**The problem**
Could you count how many lines of the data include "EQUALS" and answer with the number only?

-=-=-=-=-

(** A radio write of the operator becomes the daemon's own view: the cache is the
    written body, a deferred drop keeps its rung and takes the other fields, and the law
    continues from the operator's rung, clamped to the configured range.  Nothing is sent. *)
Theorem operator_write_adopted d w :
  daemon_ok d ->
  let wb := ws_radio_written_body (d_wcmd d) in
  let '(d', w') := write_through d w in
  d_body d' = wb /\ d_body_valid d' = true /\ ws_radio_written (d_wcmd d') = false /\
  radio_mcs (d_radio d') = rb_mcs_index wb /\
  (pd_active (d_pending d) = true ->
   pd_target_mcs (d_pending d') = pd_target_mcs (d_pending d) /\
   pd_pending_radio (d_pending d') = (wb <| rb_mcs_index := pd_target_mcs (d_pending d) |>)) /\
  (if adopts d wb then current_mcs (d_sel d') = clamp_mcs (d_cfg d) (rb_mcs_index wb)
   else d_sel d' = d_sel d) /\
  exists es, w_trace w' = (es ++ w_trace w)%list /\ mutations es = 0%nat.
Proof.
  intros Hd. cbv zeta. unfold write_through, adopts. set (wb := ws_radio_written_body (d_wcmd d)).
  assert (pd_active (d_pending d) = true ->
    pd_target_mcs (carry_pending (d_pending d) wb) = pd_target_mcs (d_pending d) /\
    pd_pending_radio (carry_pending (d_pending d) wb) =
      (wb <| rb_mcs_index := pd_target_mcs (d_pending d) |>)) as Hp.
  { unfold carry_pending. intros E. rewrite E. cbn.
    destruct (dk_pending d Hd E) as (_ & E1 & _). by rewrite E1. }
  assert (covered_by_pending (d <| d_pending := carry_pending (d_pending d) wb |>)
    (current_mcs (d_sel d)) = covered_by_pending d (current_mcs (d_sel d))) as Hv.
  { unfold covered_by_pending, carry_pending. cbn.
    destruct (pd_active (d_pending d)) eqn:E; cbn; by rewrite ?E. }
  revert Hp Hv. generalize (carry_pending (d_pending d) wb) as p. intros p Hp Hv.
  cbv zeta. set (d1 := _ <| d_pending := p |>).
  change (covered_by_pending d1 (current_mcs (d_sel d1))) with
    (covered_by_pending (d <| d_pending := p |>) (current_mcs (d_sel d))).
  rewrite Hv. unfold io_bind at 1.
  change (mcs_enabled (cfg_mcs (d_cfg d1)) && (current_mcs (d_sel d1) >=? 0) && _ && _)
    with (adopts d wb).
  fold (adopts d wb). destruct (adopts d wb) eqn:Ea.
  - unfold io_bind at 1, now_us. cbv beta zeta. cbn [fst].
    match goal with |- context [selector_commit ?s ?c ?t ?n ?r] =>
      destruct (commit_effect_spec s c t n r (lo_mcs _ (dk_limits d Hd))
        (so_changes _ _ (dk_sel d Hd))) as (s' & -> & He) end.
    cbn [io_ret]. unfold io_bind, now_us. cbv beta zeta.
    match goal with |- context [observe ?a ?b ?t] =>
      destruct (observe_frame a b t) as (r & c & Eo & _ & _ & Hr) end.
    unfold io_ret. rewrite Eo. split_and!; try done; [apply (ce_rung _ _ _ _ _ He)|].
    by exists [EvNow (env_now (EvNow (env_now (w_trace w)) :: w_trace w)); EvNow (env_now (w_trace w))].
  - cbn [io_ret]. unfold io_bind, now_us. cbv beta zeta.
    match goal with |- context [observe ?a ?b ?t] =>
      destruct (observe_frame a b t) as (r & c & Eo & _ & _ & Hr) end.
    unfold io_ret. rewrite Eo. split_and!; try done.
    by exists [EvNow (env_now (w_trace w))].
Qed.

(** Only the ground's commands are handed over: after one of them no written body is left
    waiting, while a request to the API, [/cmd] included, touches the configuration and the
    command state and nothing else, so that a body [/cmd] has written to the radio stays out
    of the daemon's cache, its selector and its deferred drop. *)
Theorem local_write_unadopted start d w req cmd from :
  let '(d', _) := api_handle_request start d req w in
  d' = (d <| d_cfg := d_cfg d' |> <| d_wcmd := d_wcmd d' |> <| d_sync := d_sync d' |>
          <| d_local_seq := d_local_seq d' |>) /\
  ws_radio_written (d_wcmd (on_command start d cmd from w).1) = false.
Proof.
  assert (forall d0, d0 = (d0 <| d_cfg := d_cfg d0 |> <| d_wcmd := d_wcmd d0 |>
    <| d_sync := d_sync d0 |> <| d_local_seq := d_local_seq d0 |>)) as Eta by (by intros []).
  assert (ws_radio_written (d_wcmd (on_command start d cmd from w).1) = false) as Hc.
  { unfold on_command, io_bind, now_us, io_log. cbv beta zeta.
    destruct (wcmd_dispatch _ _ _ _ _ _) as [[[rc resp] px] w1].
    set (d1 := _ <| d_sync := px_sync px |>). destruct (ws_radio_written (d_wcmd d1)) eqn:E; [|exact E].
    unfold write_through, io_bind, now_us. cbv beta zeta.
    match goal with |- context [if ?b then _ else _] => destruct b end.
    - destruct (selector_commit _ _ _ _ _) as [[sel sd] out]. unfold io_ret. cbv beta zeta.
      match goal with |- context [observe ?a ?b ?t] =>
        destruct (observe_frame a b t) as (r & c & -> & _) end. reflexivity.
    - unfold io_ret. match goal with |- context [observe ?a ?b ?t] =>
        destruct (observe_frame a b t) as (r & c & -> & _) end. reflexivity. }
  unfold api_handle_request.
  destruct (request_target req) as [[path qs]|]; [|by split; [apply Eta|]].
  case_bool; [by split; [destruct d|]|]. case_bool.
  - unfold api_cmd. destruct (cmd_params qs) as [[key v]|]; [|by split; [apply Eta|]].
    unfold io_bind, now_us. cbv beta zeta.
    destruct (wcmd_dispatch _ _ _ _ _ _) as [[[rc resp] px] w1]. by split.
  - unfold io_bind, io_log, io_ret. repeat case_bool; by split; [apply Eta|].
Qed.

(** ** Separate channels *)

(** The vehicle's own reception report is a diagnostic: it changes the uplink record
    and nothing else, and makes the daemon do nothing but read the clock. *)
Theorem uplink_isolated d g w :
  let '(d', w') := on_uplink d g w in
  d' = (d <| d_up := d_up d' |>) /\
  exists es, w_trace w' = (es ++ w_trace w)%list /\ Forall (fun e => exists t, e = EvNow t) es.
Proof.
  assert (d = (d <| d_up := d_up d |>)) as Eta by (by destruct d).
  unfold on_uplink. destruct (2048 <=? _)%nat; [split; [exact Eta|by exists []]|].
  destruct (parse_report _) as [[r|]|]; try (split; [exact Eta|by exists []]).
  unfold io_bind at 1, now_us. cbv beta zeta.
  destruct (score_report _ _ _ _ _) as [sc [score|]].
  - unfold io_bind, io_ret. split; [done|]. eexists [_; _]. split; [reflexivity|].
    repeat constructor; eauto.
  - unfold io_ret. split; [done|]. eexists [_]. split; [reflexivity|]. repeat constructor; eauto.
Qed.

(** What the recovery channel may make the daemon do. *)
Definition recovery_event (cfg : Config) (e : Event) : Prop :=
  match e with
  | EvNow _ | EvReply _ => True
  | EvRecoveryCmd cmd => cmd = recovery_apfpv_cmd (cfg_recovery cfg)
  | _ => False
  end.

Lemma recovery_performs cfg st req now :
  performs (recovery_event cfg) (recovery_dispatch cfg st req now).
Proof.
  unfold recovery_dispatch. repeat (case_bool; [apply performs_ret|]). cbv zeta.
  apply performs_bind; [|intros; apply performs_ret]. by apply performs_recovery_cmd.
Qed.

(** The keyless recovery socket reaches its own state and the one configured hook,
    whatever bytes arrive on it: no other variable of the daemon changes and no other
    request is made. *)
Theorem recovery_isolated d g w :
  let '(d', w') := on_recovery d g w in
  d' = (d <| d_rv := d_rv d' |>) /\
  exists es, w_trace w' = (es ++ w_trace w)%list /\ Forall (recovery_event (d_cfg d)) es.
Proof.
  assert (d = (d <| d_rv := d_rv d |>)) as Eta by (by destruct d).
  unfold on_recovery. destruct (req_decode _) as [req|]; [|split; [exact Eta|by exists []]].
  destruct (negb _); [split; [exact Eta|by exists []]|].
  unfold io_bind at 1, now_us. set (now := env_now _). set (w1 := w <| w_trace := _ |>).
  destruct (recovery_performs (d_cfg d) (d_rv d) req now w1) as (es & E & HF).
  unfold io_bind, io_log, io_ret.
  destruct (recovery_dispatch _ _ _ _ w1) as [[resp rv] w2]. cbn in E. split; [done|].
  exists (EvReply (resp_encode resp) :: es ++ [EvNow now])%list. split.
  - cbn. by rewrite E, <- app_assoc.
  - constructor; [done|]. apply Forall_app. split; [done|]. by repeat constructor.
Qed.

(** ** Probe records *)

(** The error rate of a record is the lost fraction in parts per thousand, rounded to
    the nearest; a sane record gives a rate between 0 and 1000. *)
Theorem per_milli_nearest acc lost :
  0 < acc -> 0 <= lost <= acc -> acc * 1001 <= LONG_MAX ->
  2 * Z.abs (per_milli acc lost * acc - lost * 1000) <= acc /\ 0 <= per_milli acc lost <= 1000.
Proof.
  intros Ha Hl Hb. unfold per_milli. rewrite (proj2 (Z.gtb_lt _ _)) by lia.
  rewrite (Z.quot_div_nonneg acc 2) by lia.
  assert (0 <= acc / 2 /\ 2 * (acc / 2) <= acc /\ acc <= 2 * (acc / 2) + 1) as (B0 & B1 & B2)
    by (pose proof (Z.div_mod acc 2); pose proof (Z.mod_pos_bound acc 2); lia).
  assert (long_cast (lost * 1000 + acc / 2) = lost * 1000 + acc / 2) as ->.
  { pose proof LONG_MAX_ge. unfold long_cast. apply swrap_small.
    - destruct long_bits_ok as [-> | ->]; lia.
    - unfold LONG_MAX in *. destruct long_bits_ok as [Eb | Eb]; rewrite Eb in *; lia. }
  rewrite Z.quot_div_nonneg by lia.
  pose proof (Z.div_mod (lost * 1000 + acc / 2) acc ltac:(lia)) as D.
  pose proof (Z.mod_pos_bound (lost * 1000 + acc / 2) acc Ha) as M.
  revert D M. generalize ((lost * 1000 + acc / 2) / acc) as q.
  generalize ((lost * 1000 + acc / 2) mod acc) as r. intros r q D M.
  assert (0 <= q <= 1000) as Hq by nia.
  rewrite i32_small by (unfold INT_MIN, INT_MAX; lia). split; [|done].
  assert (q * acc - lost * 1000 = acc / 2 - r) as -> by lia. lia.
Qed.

-=-=-=-=-

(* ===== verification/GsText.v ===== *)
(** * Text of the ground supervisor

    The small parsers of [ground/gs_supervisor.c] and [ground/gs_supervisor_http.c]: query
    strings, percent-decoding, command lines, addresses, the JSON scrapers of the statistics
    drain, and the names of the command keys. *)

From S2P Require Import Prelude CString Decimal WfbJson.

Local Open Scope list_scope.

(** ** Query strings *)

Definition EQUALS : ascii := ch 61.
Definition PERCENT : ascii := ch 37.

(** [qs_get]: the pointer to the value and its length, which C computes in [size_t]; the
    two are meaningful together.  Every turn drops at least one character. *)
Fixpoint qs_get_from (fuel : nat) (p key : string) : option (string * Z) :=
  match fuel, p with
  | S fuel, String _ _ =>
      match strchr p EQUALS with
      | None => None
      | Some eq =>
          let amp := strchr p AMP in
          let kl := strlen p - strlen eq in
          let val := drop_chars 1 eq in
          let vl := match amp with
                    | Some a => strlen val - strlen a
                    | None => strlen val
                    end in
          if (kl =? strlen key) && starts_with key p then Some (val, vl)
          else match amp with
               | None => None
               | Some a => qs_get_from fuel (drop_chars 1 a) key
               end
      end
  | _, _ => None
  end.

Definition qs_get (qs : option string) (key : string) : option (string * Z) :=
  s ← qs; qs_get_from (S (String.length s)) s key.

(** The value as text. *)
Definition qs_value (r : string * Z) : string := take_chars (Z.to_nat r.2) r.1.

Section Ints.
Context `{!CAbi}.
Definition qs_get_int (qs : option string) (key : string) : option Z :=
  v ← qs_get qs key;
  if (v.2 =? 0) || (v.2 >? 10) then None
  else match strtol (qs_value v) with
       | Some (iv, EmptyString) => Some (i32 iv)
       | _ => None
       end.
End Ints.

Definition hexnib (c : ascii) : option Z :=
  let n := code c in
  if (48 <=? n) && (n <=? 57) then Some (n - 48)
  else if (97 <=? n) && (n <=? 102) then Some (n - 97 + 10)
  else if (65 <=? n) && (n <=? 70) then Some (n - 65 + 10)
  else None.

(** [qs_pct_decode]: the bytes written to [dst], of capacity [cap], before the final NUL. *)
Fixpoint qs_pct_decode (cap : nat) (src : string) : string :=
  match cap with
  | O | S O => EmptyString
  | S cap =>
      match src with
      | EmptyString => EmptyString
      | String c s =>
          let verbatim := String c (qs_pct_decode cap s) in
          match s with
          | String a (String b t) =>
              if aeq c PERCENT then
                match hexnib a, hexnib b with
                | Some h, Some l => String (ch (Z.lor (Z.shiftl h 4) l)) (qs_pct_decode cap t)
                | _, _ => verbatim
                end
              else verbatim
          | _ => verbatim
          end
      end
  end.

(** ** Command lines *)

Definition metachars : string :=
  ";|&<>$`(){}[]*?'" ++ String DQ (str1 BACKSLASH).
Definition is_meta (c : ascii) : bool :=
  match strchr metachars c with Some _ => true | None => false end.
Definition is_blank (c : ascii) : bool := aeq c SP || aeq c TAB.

-=-=-=-=-

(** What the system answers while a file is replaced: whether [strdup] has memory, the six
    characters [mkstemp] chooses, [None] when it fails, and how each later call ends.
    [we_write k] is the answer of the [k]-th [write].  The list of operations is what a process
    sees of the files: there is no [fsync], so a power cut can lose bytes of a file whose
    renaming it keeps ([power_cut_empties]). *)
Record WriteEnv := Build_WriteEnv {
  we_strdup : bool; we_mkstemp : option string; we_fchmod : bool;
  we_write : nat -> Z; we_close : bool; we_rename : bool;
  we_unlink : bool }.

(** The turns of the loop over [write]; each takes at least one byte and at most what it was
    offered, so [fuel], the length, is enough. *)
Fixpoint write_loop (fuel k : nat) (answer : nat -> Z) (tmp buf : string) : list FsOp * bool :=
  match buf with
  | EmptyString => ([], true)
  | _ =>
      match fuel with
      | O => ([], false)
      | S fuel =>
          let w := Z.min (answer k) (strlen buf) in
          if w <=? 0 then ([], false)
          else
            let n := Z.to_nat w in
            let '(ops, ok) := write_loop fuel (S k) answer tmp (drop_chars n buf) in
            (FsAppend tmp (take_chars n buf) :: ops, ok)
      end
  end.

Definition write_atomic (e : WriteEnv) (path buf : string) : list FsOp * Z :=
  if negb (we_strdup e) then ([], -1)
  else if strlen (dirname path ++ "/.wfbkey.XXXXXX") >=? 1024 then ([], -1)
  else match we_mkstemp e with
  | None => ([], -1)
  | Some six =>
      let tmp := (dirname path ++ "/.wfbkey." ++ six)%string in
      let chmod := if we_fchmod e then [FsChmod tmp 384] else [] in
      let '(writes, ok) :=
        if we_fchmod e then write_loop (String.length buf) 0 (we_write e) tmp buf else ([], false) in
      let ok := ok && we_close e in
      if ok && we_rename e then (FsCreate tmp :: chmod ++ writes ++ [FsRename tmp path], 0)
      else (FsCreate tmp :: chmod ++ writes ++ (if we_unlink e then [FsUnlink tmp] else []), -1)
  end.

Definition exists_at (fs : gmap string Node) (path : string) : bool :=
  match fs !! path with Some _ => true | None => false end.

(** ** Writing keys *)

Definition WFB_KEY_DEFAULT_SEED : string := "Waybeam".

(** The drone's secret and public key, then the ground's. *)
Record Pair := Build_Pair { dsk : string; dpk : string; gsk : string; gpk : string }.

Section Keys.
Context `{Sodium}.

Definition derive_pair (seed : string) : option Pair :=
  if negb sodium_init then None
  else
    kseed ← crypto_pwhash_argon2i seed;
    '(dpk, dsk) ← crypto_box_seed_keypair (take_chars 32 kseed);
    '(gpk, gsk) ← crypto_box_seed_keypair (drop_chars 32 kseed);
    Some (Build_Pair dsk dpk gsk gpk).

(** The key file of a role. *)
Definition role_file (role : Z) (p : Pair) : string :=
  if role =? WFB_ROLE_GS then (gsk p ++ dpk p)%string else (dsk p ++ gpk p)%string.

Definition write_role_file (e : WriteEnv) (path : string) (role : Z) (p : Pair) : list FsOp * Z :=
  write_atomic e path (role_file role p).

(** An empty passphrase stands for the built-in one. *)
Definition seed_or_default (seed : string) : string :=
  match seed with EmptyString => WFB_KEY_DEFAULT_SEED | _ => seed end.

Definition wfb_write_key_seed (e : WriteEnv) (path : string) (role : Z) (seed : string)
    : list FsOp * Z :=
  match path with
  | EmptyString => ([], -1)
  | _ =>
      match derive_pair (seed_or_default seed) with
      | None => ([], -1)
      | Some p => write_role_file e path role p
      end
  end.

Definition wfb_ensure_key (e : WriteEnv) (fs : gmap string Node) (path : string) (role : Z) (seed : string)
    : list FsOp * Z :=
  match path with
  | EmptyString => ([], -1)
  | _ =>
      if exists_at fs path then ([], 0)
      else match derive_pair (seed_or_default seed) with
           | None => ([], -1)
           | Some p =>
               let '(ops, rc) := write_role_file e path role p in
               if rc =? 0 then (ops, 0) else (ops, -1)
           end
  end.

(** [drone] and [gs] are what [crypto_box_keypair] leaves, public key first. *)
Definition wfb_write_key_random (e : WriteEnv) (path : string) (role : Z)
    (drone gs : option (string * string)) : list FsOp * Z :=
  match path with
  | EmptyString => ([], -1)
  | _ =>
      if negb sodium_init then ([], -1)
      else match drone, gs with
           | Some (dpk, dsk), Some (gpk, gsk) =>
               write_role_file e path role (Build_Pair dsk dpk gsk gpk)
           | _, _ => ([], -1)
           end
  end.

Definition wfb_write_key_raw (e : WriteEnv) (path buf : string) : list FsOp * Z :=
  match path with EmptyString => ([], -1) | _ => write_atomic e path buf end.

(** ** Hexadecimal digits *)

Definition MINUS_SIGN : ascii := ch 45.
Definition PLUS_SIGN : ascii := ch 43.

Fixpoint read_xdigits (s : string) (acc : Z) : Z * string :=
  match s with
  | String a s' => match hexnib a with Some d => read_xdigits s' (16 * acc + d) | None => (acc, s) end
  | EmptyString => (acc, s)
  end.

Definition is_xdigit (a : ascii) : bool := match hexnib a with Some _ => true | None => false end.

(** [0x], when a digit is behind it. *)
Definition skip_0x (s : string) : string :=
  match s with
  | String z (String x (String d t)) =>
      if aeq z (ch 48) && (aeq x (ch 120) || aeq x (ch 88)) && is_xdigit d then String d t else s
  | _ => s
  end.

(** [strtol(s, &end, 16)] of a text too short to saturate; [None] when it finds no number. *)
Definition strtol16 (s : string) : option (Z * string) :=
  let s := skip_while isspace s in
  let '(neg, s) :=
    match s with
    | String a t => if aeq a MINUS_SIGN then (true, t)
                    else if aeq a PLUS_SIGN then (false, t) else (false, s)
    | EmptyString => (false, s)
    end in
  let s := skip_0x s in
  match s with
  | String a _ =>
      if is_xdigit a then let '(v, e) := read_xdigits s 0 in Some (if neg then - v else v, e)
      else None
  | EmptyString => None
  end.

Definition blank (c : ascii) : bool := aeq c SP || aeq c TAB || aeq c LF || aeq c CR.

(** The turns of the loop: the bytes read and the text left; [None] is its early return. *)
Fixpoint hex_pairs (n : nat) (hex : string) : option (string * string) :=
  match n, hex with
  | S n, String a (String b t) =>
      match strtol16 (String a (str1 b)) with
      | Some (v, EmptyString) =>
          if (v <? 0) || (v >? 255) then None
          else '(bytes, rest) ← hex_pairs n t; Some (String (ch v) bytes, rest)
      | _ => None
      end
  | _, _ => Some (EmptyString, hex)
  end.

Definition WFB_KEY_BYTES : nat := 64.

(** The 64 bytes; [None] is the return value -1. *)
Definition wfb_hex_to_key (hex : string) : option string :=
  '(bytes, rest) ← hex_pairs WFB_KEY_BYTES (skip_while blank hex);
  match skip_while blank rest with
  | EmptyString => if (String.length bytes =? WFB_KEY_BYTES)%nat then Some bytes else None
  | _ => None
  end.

-=-=-=-=-

**Result**
2